= Work task =
Number of lines with "right" in the data: give that figure by itself.

----------

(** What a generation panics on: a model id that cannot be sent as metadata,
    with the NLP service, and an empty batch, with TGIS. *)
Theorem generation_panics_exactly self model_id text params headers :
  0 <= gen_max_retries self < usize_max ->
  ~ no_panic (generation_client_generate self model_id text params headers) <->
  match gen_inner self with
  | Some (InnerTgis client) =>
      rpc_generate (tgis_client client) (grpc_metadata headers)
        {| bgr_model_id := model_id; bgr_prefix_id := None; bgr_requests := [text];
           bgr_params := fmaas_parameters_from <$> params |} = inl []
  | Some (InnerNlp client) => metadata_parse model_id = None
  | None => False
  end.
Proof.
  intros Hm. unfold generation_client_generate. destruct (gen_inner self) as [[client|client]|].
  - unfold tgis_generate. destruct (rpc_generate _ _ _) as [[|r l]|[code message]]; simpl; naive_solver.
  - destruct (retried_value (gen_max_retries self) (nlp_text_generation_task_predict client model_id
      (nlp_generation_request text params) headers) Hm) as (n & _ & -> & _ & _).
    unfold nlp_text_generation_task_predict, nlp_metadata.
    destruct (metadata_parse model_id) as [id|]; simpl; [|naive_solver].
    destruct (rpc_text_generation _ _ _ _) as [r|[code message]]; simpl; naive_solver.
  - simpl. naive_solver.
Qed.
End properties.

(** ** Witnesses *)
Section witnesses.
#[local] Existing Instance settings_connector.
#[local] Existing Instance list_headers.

----------

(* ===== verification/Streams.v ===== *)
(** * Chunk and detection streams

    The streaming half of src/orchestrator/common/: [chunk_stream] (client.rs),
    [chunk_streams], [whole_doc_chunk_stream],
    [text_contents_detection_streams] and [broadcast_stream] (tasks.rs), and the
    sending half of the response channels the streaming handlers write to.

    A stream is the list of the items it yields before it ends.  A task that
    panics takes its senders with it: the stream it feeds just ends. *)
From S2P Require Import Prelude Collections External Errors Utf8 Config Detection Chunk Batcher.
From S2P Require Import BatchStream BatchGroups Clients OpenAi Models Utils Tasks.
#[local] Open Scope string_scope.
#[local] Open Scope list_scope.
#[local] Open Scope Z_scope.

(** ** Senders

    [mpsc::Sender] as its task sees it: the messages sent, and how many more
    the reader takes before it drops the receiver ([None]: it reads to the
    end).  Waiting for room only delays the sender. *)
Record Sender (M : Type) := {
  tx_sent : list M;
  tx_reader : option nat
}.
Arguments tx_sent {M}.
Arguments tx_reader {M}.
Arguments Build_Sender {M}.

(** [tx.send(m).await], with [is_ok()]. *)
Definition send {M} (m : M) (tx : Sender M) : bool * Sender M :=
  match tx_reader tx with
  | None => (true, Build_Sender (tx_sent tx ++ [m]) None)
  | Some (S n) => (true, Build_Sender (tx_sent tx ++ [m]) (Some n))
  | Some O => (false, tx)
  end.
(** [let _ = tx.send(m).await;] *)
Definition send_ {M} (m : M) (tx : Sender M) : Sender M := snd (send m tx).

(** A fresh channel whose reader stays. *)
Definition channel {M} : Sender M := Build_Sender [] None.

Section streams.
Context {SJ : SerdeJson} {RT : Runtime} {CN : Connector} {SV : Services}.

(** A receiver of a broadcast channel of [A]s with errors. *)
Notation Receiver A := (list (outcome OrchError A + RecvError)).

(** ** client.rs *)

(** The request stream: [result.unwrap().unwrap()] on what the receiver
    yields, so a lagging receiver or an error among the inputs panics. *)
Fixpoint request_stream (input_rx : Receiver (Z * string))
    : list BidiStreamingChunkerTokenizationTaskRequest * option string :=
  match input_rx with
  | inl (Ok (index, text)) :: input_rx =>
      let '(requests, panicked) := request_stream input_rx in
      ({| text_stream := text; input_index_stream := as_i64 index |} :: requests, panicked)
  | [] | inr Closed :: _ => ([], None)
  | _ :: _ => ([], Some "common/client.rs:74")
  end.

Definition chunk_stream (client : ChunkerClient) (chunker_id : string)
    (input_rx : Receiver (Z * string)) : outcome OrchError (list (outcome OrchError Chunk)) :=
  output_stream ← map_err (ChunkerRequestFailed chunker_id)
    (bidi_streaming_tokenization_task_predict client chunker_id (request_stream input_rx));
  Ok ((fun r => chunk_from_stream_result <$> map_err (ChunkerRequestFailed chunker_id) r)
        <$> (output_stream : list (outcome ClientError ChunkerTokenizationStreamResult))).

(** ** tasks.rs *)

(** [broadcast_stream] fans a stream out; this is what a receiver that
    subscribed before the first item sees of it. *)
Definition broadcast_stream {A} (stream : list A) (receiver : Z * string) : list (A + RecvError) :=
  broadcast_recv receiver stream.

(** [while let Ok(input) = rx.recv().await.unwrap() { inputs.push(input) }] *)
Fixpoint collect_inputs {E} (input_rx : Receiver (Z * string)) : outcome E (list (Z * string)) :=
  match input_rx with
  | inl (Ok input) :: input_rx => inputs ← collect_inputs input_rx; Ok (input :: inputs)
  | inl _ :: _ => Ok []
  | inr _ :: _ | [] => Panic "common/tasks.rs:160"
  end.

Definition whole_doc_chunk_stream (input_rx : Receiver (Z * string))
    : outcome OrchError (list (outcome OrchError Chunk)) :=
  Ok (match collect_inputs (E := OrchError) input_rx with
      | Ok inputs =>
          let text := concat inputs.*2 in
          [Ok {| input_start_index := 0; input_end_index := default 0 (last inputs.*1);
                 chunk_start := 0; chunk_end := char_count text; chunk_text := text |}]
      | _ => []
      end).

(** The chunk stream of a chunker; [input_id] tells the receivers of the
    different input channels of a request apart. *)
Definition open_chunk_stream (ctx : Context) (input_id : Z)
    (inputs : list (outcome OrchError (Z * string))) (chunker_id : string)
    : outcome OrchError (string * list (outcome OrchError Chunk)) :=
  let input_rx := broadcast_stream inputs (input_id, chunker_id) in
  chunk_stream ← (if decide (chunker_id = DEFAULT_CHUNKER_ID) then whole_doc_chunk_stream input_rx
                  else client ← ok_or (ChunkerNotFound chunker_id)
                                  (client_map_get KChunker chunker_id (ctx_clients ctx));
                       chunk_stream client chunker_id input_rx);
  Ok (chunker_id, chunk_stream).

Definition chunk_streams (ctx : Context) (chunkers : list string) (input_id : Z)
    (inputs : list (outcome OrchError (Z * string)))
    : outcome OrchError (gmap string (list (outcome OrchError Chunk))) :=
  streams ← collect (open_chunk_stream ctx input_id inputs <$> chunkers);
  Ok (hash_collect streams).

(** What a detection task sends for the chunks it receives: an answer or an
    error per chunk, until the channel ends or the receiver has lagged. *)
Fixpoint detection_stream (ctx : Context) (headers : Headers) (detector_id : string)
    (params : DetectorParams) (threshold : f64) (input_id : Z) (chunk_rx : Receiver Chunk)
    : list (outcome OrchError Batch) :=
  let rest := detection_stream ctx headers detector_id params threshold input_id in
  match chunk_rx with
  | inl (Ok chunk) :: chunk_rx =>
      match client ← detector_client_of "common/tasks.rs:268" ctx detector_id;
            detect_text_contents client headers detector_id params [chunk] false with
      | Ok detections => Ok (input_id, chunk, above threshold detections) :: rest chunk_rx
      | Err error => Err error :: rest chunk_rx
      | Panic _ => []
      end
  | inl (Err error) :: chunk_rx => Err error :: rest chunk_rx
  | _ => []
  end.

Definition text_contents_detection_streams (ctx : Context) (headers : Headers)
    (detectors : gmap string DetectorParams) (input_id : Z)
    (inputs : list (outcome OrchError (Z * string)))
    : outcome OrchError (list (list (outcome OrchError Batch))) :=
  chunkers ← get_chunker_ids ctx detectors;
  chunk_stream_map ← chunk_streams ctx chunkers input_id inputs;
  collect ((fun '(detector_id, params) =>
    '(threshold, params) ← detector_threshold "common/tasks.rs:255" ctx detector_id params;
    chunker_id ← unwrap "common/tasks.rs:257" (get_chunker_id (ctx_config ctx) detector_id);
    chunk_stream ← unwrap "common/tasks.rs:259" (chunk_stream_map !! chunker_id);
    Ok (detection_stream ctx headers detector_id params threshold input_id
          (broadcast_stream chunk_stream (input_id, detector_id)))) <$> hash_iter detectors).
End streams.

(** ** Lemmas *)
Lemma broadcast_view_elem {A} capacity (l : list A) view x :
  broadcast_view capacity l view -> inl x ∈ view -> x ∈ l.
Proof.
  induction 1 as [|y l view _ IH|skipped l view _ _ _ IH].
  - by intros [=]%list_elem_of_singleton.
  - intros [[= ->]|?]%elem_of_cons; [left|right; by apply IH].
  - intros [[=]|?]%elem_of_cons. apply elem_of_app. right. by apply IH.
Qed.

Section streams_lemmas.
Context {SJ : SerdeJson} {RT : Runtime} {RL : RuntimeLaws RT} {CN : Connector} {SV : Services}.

----------

= Written solution =
2